→ Description of the task:
Among the lines below, restate word for word only those from the line with "Lemma tbl_get_imap_values k" through the line with "(l1 & l2 & E).", with both end lines kept.

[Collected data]
# # # # # # #
(* ===== verification/BTree.v ===== *)
(** * BTree: [BTreeMap<String, _>] and [toml::map::Map]

    A map with string keys, iterated in the order of its keys, is the list of
    its entries in that order ([sorted_tbl]).  [toml::map::Map] is a
    [BTreeMap] here: the workspace does not enable [preserve_order]. *)

From S2P Require Import Prelude.
Local Open Scope str_scope.

Section Tables.
Context {V : Type}.
Implicit Types (t : list (str * V)) (k : str) (v : V).

Fixpoint tbl_get k t : option V :=
  match t with
  | [] => None
  | (k', v) :: t' => if k =? k' then Some v else tbl_get k t'
  end.

Fixpoint tbl_insert k v t : list (str * V) :=
  match t with
  | [] => [(k, v)]
  | (k', v') :: t' =>
      if k =? k' then (k, v) :: t'
      else if str_leb k k' then (k, v) :: t
      else (k', v') :: tbl_insert k v t'
  end.

Fixpoint tbl_remove k t : list (str * V) :=
  match t with
  | [] => []
  | (k', v') :: t' => if k =? k' then t' else (k', v') :: tbl_remove k t'
  end.

End Tables.

Definition str_lt (a b : str) : Prop := str_leb a b = true /\ a <> b.

(** The invariant of the type: strictly increasing keys. *)
Definition sorted_tbl {V} (t : list (str * V)) : Prop := StronglySorted str_lt (map fst t).

(** ** The order *)

Lemma str_leb_refl a : str_leb a a = true.
Proof. induction a as [|x a IH]; simpl; [done|]. by rewrite N.eqb_refl. Qed.

Lemma str_leb_total a b : str_leb a b = false -> str_leb b a = true.
Proof.
  revert b. induction a as [|x a IH]; intros [|y b]; simpl; try done.
  rewrite (N.eqb_sym y x). destruct (N.eqb_spec x y); [apply IH|].
  rewrite N.leb_gt, N.leb_le. lia.
Qed.

Lemma str_leb_antisym a b : str_leb a b = true -> str_leb b a = true -> a = b.
Proof.
  revert b. induction a as [|x a IH]; intros [|y b]; simpl; try done.
  rewrite (N.eqb_sym y x). destruct (N.eqb_spec x y) as [->|].
  - intros. f_equal. by apply IH.
  - rewrite !N.leb_le. lia.
Qed.

Lemma str_leb_trans a b c : str_leb a b = true -> str_leb b c = true -> str_leb a c = true.
Proof.
  revert b c. induction a as [|x a IH]; intros [|y b] [|z c]; simpl; try done.
  destruct (N.eqb_spec x y), (N.eqb_spec y z), (N.eqb_spec x z); subst;
    try done; rewrite ?N.leb_le; try lia; apply IH.
Qed.

Lemma str_lt_trans a b c : str_lt a b -> str_lt b c -> str_lt a c.
Proof.
  intros [H1 N1] [H2 N2]. split; [by eapply str_leb_trans|].
  intros ->. apply N1. by apply str_leb_antisym.
Qed.

Lemma str_lt_leb a b : str_lt a b -> str_leb b a = false.
Proof.
  intros [H N]. destruct (str_leb b a) eqn:E; [|done]. by destruct (N (str_leb_antisym a b H E)).
Qed.

Lemma str_leb_lt a b : a <> b -> str_leb a b = false -> str_lt b a.
Proof. intros N H. split; [by apply str_leb_total|congruence]. Qed.

(** ** Lookups; they need no order *)

Section Lookups.
Context {V : Type}.
Implicit Types (t : list (str * V)) (k : str) (v : V).

Lemma tbl_get_insert k v t : tbl_get k (tbl_insert k v t) = Some v.
Proof.
  induction t as [|[k' v'] t IH]; simpl; [by rewrite bool_decide_true|].
  repeat case_match; simpl; rewrite ?bool_decide_true by done; try done.
  by rewrite bool_decide_false by (by bool_to_prop).
Qed.

Lemma tbl_get_insert_ne k j v t : j <> k -> tbl_get j (tbl_insert k v t) = tbl_get j t.
Proof.
  intros N. induction t as [|[k' v'] t IH]; simpl; [by rewrite bool_decide_false|].
  destruct (decide (k = k')) as [->|Hk].
  - rewrite bool_decide_true by done. simpl. by rewrite !bool_decide_false.
  - rewrite (bool_decide_false (k = k')) by done.
    destruct (str_leb k k'); simpl; [by rewrite bool_decide_false|by rewrite IH].
Qed.

Lemma tbl_get_Some_elem k t v : tbl_get k t = Some v -> (k, v) ∈ t.
Proof.
  induction t as [|[k' v'] t IH]; simpl; [done|]. case_bool_decide; [|by right; apply IH].
  intros [= ->]. subst. left.
Qed.

Lemma tbl_get_None k t : tbl_get k t = None <-> k ∉ map fst t.
Proof.
  induction t as [|[k' v'] t IH]; simpl; [split; [intros _; apply not_elem_of_nil|done]|].
  rewrite not_elem_of_cons. case_bool_decide; [naive_solver|]. rewrite IH. naive_solver.
Qed.

Lemma tbl_get_remove_ne k j t : j <> k -> tbl_get j (tbl_remove k t) = tbl_get j t.
Proof.
  intros N. induction t as [|[k' v'] t IH]; simpl; [done|].
  destruct (decide (k = k')) as [->|Hk].
  - rewrite bool_decide_true by done. by rewrite bool_decide_false.
  - rewrite (bool_decide_false (k = k')) by done. simpl. by rewrite IH.
Qed.

Lemma elem_of_tbl_insert k v t x : x ∈ tbl_insert k v t -> x = (k, v) \/ x ∈ t.
Proof.
  induction t as [|[k' v'] t IH]; simpl; [set_solver|].
  repeat case_match; rewrite ?elem_of_cons; naive_solver.
Qed.

Lemma elem_of_tbl_remove k t x : x ∈ tbl_remove k t -> x ∈ t.
Proof.
  induction t as [|[k' v'] t IH]; simpl; [done|].
  case_match; rewrite ?elem_of_cons; naive_solver.
Qed.

(** ** The invariant *)

Lemma sorted_NoDup t : sorted_tbl t -> NoDup (map fst t).
Proof.
  unfold sorted_tbl. induction 1 as [|k l _ IH Hk]; constructor; [|done].
  intros Hin. rewrite Forall_forall in Hk. by destruct (Hk k Hin).
Qed.

Lemma sorted_get t k v : sorted_tbl t -> tbl_get k t = Some v <-> (k, v) ∈ t.
Proof.
  intros Hs%sorted_NoDup. split; [apply tbl_get_Some_elem|].
  induction t as [|[k' v'] t IH]; simpl; [by intros ?%elem_of_nil|].
  apply NoDup_cons in Hs as [Hn Hs].
  intros [[= -> ->]|Hin]%elem_of_cons; [by rewrite bool_decide_true|].
  rewrite bool_decide_false; [by apply IH|].
  intros ->. apply Hn. apply list_elem_of_fmap. by exists (k', v).
Qed.

Lemma keys_tbl_insert k v t j : j ∈ map fst (tbl_insert k v t) <-> j = k \/ j ∈ map fst t.
Proof.
  induction t as [|[k' v'] t IH]; simpl; [set_solver|].
  case_bool_decide as E; [subst; simpl; set_solver|].
  destruct (str_leb k k'); simpl; rewrite ?elem_of_cons, ?IH; [|]; tauto.
Qed.

Lemma sorted_insert k v t : sorted_tbl t -> sorted_tbl (tbl_insert k v t).
Proof.
  unfold sorted_tbl. induction t as [|[k' v'] t IH]; simpl; [intros _; repeat constructor|].
  intros [Hs Hk]%StronglySorted_inv. case_bool_decide as E; [subst; by constructor|].
  destruct (str_leb k k') eqn:L; simpl.
  - assert (str_lt k k') by done. repeat (constructor; try done).
    eapply Forall_impl; [done|]. simpl. intros ? ?. by eapply str_lt_trans.
  - constructor; [by apply IH|]. apply Forall_forall. intros j [->|Hj]%keys_tbl_insert.
    + by apply str_leb_lt.
    + rewrite Forall_forall in Hk. by apply Hk.
Qed.

Lemma keys_tbl_remove k t : map fst (tbl_remove k t) `sublist_of` map fst t.
Proof.
  induction t as [|[k' v'] t IH]; simpl; [done|]. case_match; simpl.
  - by apply sublist_cons.
  - by apply sublist_skip.
Qed.

Lemma Forall_sublist_of {A} (P : A -> Prop) (l l' : list A) :
  l `sublist_of` l' -> Forall P l' -> Forall P l.
Proof. induction 1; rewrite ?Forall_cons; naive_solver. Qed.

Lemma sublist_StronglySorted {A} (R : A -> A -> Prop) (l l' : list A) :
  l `sublist_of` l' -> StronglySorted R l' -> StronglySorted R l.
Proof.
  induction 1 as [|x l l' Hsub IH|x l l' Hsub IH]; [done| |];
    intros [Hs Hx]%StronglySorted_inv; [|by apply IH].
  constructor; [by apply IH|]. by eapply Forall_sublist_of.
Qed.

Lemma sorted_remove k t : sorted_tbl t -> sorted_tbl (tbl_remove k t).
Proof. apply sublist_StronglySorted, keys_tbl_remove. Qed.

Lemma tbl_get_remove k t : sorted_tbl t -> tbl_get k (tbl_remove k t) = None.
Proof.
  intros Hs%sorted_NoDup. induction t as [|[k' v'] t IH]; simpl; [done|].
  apply NoDup_cons in Hs as [Hn Hs]. case_bool_decide as E.
  - subst. by apply tbl_get_None.
  - simpl. rewrite bool_decide_false by done. by apply IH.
Qed.

(** Inserting a key above the others appends it. *)
Lemma tbl_insert_last k v t :
  Forall (fun j => str_lt j k) (map fst t) -> tbl_insert k v t = t ++ [(k, v)].
Proof.
  induction t as [|[k' v'] t IH]; simpl; [done|]. intros [Hk Ht]%Forall_cons.
  rewrite bool_decide_false by (by destruct Hk). rewrite str_lt_leb by done. by rewrite IH.
Qed.

End Lookups.

(** Two tables with the same lookups are the same list. *)
Lemma sorted_ext {V} (t t' : list (str * V)) : sorted_tbl t -> sorted_tbl t' ->
  (forall k, tbl_get k t = tbl_get k t') -> t = t'.
Proof.
  unfold sorted_tbl. revert t'.
  induction t as [|[k v] t IH]; intros [|[k' v'] t'] Hs Hs' H; [done| | |].
  { specialize (H k'). simpl in H. by rewrite bool_decide_true in H. }
  { specialize (H k). simpl in H. by rewrite bool_decide_true in H. }
  simpl in Hs, Hs'. pose proof Hs as [Hst Hk]%StronglySorted_inv.
  pose proof Hs' as [Hst' Hk']%StronglySorted_inv. rewrite Forall_forall in Hk, Hk'.
  assert (k = k') as <-.
  { destruct (decide (k = k')) as [|N]; [done|exfalso].
    pose proof (H k) as H1. pose proof (H k') as H2. simpl in H1, H2.
    rewrite bool_decide_true, (bool_decide_false (k = k')) in H1 by done.
    rewrite (bool_decide_true (k' = k')), (bool_decide_false (k' = k)) in H2 by done.
    symmetry in H1. apply tbl_get_Some_elem in H1, H2.
    pose proof (Hk k' (list_elem_of_fmap_2 fst _ _ H2)) as L.
    pose proof (Hk' k (list_elem_of_fmap_2 fst _ _ H1)) as L'.
    destruct L as [L _], L' as [L' _]. by apply N, str_leb_antisym. }
  pose proof (H k) as H1. simpl in H1. rewrite !bool_decide_true in H1 by done. injection H1 as <-.
  f_equal. apply IH; [done|done|]. intros j. specialize (H j). simpl in H.
  destruct (decide (j = k)) as [->|N]; [|by rewrite !bool_decide_false in H].
  rewrite (proj2 (tbl_get_None k t)), (proj2 (tbl_get_None k t')); [done| |];
    intros Hj; [destruct (Hk' k Hj)|destruct (Hk k Hj)]; done.
Qed.

(** ** Changing the values *)

Definition map_values {V W} (f : V -> W) (t : list (str * V)) : list (str * W) :=
  map (fun kv => (kv.1, f kv.2)) t.

(** The values changed by a function that sees their keys *)
Definition imap_values {V W} (f : str -> V -> W) (t : list (str * V)) : list (str * W) :=
  map (fun kv => (kv.1, f kv.1 kv.2)) t.

Section Values.
Context {V W : Type} (f : str -> V -> W).
Implicit Types (t : list (str * V)) (k : str).

Lemma keys_imap_values t : map fst (imap_values f t) = map fst t.
Proof. unfold imap_values. rewrite map_map. done. Qed.

Lemma sorted_imap_values t : sorted_tbl (imap_values f t) <-> sorted_tbl t.
Proof. unfold sorted_tbl. by rewrite keys_imap_values. Qed.

Lemma tbl_get_imap_values k t : tbl_get k (imap_values f t) = f k <$> tbl_get k t.
Proof.
  induction t as [|[k' v'] t IH]; simpl; [done|]. case_bool_decide; [by subst|done].
Qed.

Lemma tbl_remove_imap_values k t : tbl_remove k (imap_values f t) = imap_values f (tbl_remove k t).
Proof.
  induction t as [|[k' v'] t IH]; simpl; [done|]. case_bool_decide; [done|]. simpl. by f_equal.
Qed.

Lemma tbl_insert_imap_values k v t :
  tbl_insert k (f k v) (imap_values f t) = imap_values f (tbl_insert k v t).
Proof.
  induction t as [|[k' v'] t IH]; simpl; [done|].
  case_bool_decide; [done|]. destruct (str_leb k k'); simpl; [done|]. by f_equal.
Qed.

(** Collecting the images of a table in key order. *)
Lemma fold_insert_sorted (t : list (str * V)) (acc : list (str * W)) :
  StronglySorted str_lt (map fst acc ++ map fst t) ->
  fold_left (fun acc kv => tbl_insert kv.1 (f kv.1 kv.2) acc) t acc = acc ++ imap_values f t.
Proof.
  revert acc. induction t as [|[k v] t IH]; intros acc Hs; simpl; [by rewrite app_nil_r|].
  assert (Forall (fun j => str_lt j k) (map fst acc)) as Hk.
  { apply Forall_forall. intros j Hj. apply list_elem_of_split in Hj as (l1 & l2 & E).
    rewrite E, <- app_assoc in Hs. clear -Hs. induction l1 as [|x l1 IH]; simpl in Hs;
      apply StronglySorted_inv in Hs as [Hs Hj]; [|by apply IH].
    rewrite Forall_forall in Hj. apply Hj. set_solver. }
  rewrite tbl_insert_last by done. rewrite IH; [by rewrite <- app_assoc|].
  rewrite map_app. simpl. by rewrite <- app_assoc.
Qed.

End Values.

Lemma imap_values_ext {V W} (f g : str -> V -> W) (t : list (str * V)) :
  (forall k v, (k, v) ∈ t -> f k v = g k v) -> imap_values f t = imap_values g t.
Proof.
  intros H. apply map_ext_in. intros [k v] Hin%list_elem_of_In. simpl. by rewrite H.
Qed.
# # # # # # #
→ Written response:
Lemma tbl_get_imap_values k t : tbl_get k (imap_values f t) = f k <$> tbl_get k t.
Proof.
  induction t as [|[k' v'] t IH]; simpl; [done|]. case_bool_decide; [by subst|done].
Qed.

Lemma tbl_remove_imap_values k t : tbl_remove k (imap_values f t) = imap_values f (tbl_remove k t).
Proof.
  induction t as [|[k' v'] t IH]; simpl; [done|]. case_bool_decide; [done|]. simpl. by f_equal.
Qed.

Lemma tbl_insert_imap_values k v t :
  tbl_insert k (f k v) (imap_values f t) = imap_values f (tbl_insert k v t).
Proof.
  induction t as [|[k' v'] t IH]; simpl; [done|].
  case_bool_decide; [done|]. destruct (str_leb k k'); simpl; [done|]. by f_equal.
Qed.

(** Collecting the images of a table in key order. *)
Lemma fold_insert_sorted (t : list (str * V)) (acc : list (str * W)) :
  StronglySorted str_lt (map fst acc ++ map fst t) ->
  fold_left (fun acc kv => tbl_insert kv.1 (f kv.1 kv.2) acc) t acc = acc ++ imap_values f t.
Proof.
  revert acc. induction t as [|[k v] t IH]; intros acc Hs; simpl; [by rewrite app_nil_r|].
  assert (Forall (fun j => str_lt j k) (map fst acc)) as Hk.
  { apply Forall_forall. intros j Hj. apply list_elem_of_split in Hj as (l1 & l2 & E).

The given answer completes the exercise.